→ What this task involves
Write the entries again exactly, with no line missing.

---------------

(* ------------------------------------------------------------------ *)
(** ** Computations *)

Inductive outcome (A : Type) : Type :=
| Val (a : A)
| Raise (e : exn)
| Exhausted.
Arguments Val {A} a.
Arguments Raise {A} e.
Arguments Exhausted {A}.

Definition M (A : Type) : Type := World -> outcome A * World.

Definition ret {A} (a : A) : M A := fun w => (Val a, w).

Definition bind {A B} (c : M A) (k : A -> M B) : M B :=
  fun w =>
    match c w with
    | (Val a, w') => k a w'
    | (Raise e, w') => (Raise e, w')
    | (Exhausted, w') => (Exhausted, w')
    end.

Definition raise {A} (e : exn) : M A := fun w => (Raise e, w).

Definition exhausted {A} : M A := fun w => (Exhausted, w).

Definition lift {A} (r : res A) : M A :=
  match r with
  | Ok a => ret a
  | Err e => raise e
  end.

(** [try: body  except <classes> as e: handler e] *)
Definition try_except {A} (body : M A) (catches : exn -> bool) (handler : exn -> M A) : M A :=
  fun w =>
    match body w with
    | (Raise e, w') => if catches e then handler e w' else (Raise e, w')
    | r => r
    end.

Definition log (ev : Event) : M unit :=
  fun w => (Val tt, mkWorld (trace w ++ [ev]) (conversation_history w)).

Definition get_history : M (list json) :=
  fun w => (Val (conversation_history w), w).

Definition set_history (h : list json) : M unit :=
  fun w => (Val tt, mkWorld (trace w) h).

Declare Scope py_scope.
Delimit Scope py_scope with py.
Notation "x <- c ;; k" := (bind c (fun x => k))
  (at level 100, c at next level, right associativity) : py_scope.
Notation "c ;; k" := (bind c (fun _ => k))
  (at level 100, right associativity) : py_scope.
Local Open Scope py_scope.

(* ------------------------------------------------------------------ *)
(** ** The [requests] library *)

Record response : Type := mkResponse { status_code : Z; body : option json }.

Definition transport_class (t : transport_error) : exn_class :=
  match t with
  | ConnectionFailed => ConnectionError
  | TimedOut => Timeout
  | OtherRequestFailure => RequestException
  end.

Section Program.

Variable env : Env.

Definition pylift {A} (f : (exn_class -> string) -> res A) : M A :=
  lift (f (exn_text env)).

(** One call of [requests.get] / [requests.post]: the event is recorded
    and the oracle, shown the events before it, decides the outcome. *)
Definition request (ev : Event) (oracle : list Event -> http_outcome) : M response :=
  fun w =>
    let w' := mkWorld (trace w ++ [ev]) (conversation_history w) in
    match oracle (trace w) with
    | Failed why msg => (Raise (mkExn (transport_class why) msg), w')
    | Response st b => (Val (mkResponse st b), w')
    | Raised e => (Raise e, w')
    end.

(** [response.raise_for_status()] raises [HTTPError] on 4xx and 5xx. *)
Definition is_error_status (st : Z) : bool := (400 <=? st) && (st <? 600).

Definition raise_for_status (r : response) : M unit :=
  if is_error_status (status_code r)
  then raise (mkExn HTTPError (http_error_text env (status_code r)))
  else ret tt.

(** [response.json()] *)
Definition response_json (r : response) : M json :=
  match body r with
  | Some j => ret j
  | None => raise (mkExn JSONDecodeError (exn_text env JSONDecodeError))
  end.

(** [except requests.exceptions.RequestException] *)
Definition is_request_exception (e : exn) : bool :=
  match exn_cls e with
  | ConnectionError | Timeout | RequestException | HTTPError => true
  | JSONDecodeError => json_error_is_request_exception env
  | _ => false
  end.

(** [except Exception] *)
Definition is_exception (e : exn) : bool := true.

Definition sleep (seconds : Z) : M unit := log (EvSleep seconds).

(* ---------------------------------------------------------------- *)
(** ** mcp_integration.py *)

Record WebResult : Type := mkWebResult {
  title : json;
  url : json;
  description : json
}.

(** [dataclasses.asdict] *)
Definition asdict (r : WebResult) : json :=
  JObj [("title", title r); ("url", url r); ("description", description r)].

(** [MCPClient.search(query, count)] *)
Definition search (query : json) (count : Z) : M (list WebResult) :=
  try_except
    (response <- request (EvSearch query) (fun tr => search_service env tr query) ;;
     raise_for_status response ;;
     data <- response_json response ;;
     abstract <- pylift (fun t => Py.get t data "Abstract" JNull) ;;
     if Py.truthy abstract then
       heading <- pylift (fun t => Py.get t data "Heading" (JStr "")) ;;
       abstract_url <- pylift (fun t => Py.get t data "AbstractURL" (JStr "")) ;;
       abstract' <- pylift (fun t => Py.get t data "Abstract" (JStr "")) ;;
       ret [mkWebResult heading abstract_url abstract']
     else ret [])
    is_exception
    (fun e => ret []).

(** [handle_claude_tool_call(tool_params)].  Building the
    [ClaudeMCPBridge] constructs two client objects and contacts no
    service. *)
Definition handle_claude_tool_call (tool_params : json) : M json :=
  query <- pylift (fun t => Py.get t tool_params "query" (JStr "")) ;;
  if negb (Py.truthy query) then ret (JObj [("error", JStr "no query")])
  else
    results <- search query 10 ;;
    ret (JObj [("results", JArr (map asdict results))]).

(* ---------------------------------------------------------------- *)
(** ** claude_mcp_client.py *)

(** [ClaudeClient._check_mcp_server()] *)
Definition _check_mcp_server : M bool :=
  try_except
    (response <- request EvHealth (health_service env) ;;
     ret (status_code response =? 200))
    is_request_exception
    (fun e => ret false).

Definition error_dict (msg : string) : json := JObj [("error", JStr msg)].

Definition max_retries : Z := 3.

(** The [while retry_count < max_retries] loop of [_handle_tool_call].
    Every pass either returns or adds one to [retry_count], so
    [max_retries] passes are enough; [passes] counts them down. *)
Fixpoint retry_loop (passes : nat) (tool_name tool_params : json) (retry_count : Z) : M json :=
  if retry_count <? max_retries then
    match passes with
    | O => exhausted
    | S passes' =>
        try_except
          (response <- request (EvToolCall tool_name tool_params)
                         (fun tr => tool_service env tr tool_name tool_params) ;;
           raise_for_status response ;;
           response_json response)
          is_request_exception
          (fun e =>
             let retry_count := retry_count + 1 in
             if retry_count <? max_retries then
               let wait_time := 2 ^ retry_count in
               sleep wait_time ;;
               retry_loop passes' tool_name tool_params retry_count
             else ret (error_dict "MCP server not responding after retries"))
    end
  else ret (error_dict "Unknown error in _handle_tool_call").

---------------

→ Answer to this task
(* ------------------------------------------------------------------ *)
(** ** Computations *)

Inductive outcome (A : Type) : Type :=
| Val (a : A)
| Raise (e : exn)
| Exhausted.
Arguments Val {A} a.
Arguments Raise {A} e.
Arguments Exhausted {A}.

Definition M (A : Type) : Type := World -> outcome A * World.

Definition ret {A} (a : A) : M A := fun w => (Val a, w).

Definition bind {A B} (c : M A) (k : A -> M B) : M B :=
  fun w =>
    match c w with
    | (Val a, w') => k a w'
    | (Raise e, w') => (Raise e, w')
    | (Exhausted, w') => (Exhausted, w')
    end.

Definition raise {A} (e : exn) : M A := fun w => (Raise e, w).

Definition exhausted {A} : M A := fun w => (Exhausted, w).

Definition lift {A} (r : res A) : M A :=
  match r with
  | Ok a => ret a
  | Err e => raise e
  end.

(** [try: body  except <classes> as e: handler e] *)
Definition try_except {A} (body : M A) (catches : exn -> bool) (handler : exn -> M A) : M A :=
  fun w =>
    match body w with
    | (Raise e, w') => if catches e then handler e w' else (Raise e, w')
    | r => r
    end.

Definition log (ev : Event) : M unit :=
  fun w => (Val tt, mkWorld (trace w ++ [ev]) (conversation_history w)).

Definition get_history : M (list json) :=
  fun w => (Val (conversation_history w), w).

Definition set_history (h : list json) : M unit :=
  fun w => (Val tt, mkWorld (trace w) h).

Declare Scope py_scope.
Delimit Scope py_scope with py.
Notation "x <- c ;; k" := (bind c (fun x => k))
  (at level 100, c at next level, right associativity) : py_scope.
Notation "c ;; k" := (bind c (fun _ => k))
  (at level 100, right associativity) : py_scope.
Local Open Scope py_scope.

(* ------------------------------------------------------------------ *)
(** ** The [requests] library *)

Record response : Type := mkResponse { status_code : Z; body : option json }.

Definition transport_class (t : transport_error) : exn_class :=
  match t with
  | ConnectionFailed => ConnectionError
  | TimedOut => Timeout
  | OtherRequestFailure => RequestException
  end.

Section Program.

Variable env : Env.

Definition pylift {A} (f : (exn_class -> string) -> res A) : M A :=
  lift (f (exn_text env)).

(** One call of [requests.get] / [requests.post]: the event is recorded
    and the oracle, shown the events before it, decides the outcome. *)
Definition request (ev : Event) (oracle : list Event -> http_outcome) : M response :=
  fun w =>
    let w' := mkWorld (trace w ++ [ev]) (conversation_history w) in
    match oracle (trace w) with
    | Failed why msg => (Raise (mkExn (transport_class why) msg), w')
    | Response st b => (Val (mkResponse st b), w')
    | Raised e => (Raise e, w')
    end.

(** [response.raise_for_status()] raises [HTTPError] on 4xx and 5xx. *)
Definition is_error_status (st : Z) : bool := (400 <=? st) && (st <? 600).

Definition raise_for_status (r : response) : M unit :=
  if is_error_status (status_code r)
  then raise (mkExn HTTPError (http_error_text env (status_code r)))
  else ret tt.

(** [response.json()] *)
Definition response_json (r : response) : M json :=
  match body r with
  | Some j => ret j
  | None => raise (mkExn JSONDecodeError (exn_text env JSONDecodeError))
  end.

(** [except requests.exceptions.RequestException] *)
Definition is_request_exception (e : exn) : bool :=
  match exn_cls e with
  | ConnectionError | Timeout | RequestException | HTTPError => true
  | JSONDecodeError => json_error_is_request_exception env
  | _ => false
  end.

(** [except Exception] *)
Definition is_exception (e : exn) : bool := true.

Definition sleep (seconds : Z) : M unit := log (EvSleep seconds).

(* ---------------------------------------------------------------- *)
(** ** mcp_integration.py *)

Record WebResult : Type := mkWebResult {
  title : json;
  url : json;
  description : json
}.

(** [dataclasses.asdict] *)
Definition asdict (r : WebResult) : json :=
  JObj [("title", title r); ("url", url r); ("description", description r)].

(** [MCPClient.search(query, count)] *)
Definition search (query : json) (count : Z) : M (list WebResult) :=
  try_except
    (response <- request (EvSearch query) (fun tr => search_service env tr query) ;;
     raise_for_status response ;;
     data <- response_json response ;;
     abstract <- pylift (fun t => Py.get t data "Abstract" JNull) ;;
     if Py.truthy abstract then
       heading <- pylift (fun t => Py.get t data "Heading" (JStr "")) ;;
       abstract_url <- pylift (fun t => Py.get t data "AbstractURL" (JStr "")) ;;
       abstract' <- pylift (fun t => Py.get t data "Abstract" (JStr "")) ;;
       ret [mkWebResult heading abstract_url abstract']
     else ret [])
    is_exception
    (fun e => ret []).

(** [handle_claude_tool_call(tool_params)].  Building the
    [ClaudeMCPBridge] constructs two client objects and contacts no
    service. *)
Definition handle_claude_tool_call (tool_params : json) : M json :=
  query <- pylift (fun t => Py.get t tool_params "query" (JStr "")) ;;
  if negb (Py.truthy query) then ret (JObj [("error", JStr "no query")])
  else
    results <- search query 10 ;;
    ret (JObj [("results", JArr (map asdict results))]).

(* ---------------------------------------------------------------- *)
(** ** claude_mcp_client.py *)

(** [ClaudeClient._check_mcp_server()] *)
Definition _check_mcp_server : M bool :=
  try_except
    (response <- request EvHealth (health_service env) ;;
     ret (status_code response =? 200))
    is_request_exception
    (fun e => ret false).

Definition error_dict (msg : string) : json := JObj [("error", JStr msg)].

Definition max_retries : Z := 3.

(** The [while retry_count < max_retries] loop of [_handle_tool_call].
    Every pass either returns or adds one to [retry_count], so
    [max_retries] passes are enough; [passes] counts them down. *)
Fixpoint retry_loop (passes : nat) (tool_name tool_params : json) (retry_count : Z) : M json :=
  if retry_count <? max_retries then
    match passes with
    | O => exhausted
    | S passes' =>
        try_except
          (response <- request (EvToolCall tool_name tool_params)
                         (fun tr => tool_service env tr tool_name tool_params) ;;
           raise_for_status response ;;
           response_json response)
          is_request_exception
          (fun e =>
             let retry_count := retry_count + 1 in
             if retry_count <? max_retries then
               let wait_time := 2 ^ retry_count in
               sleep wait_time ;;
               retry_loop passes' tool_name tool_params retry_count
             else ret (error_dict "MCP server not responding after retries"))
    end
  else ret (error_dict "Unknown error in _handle_tool_call").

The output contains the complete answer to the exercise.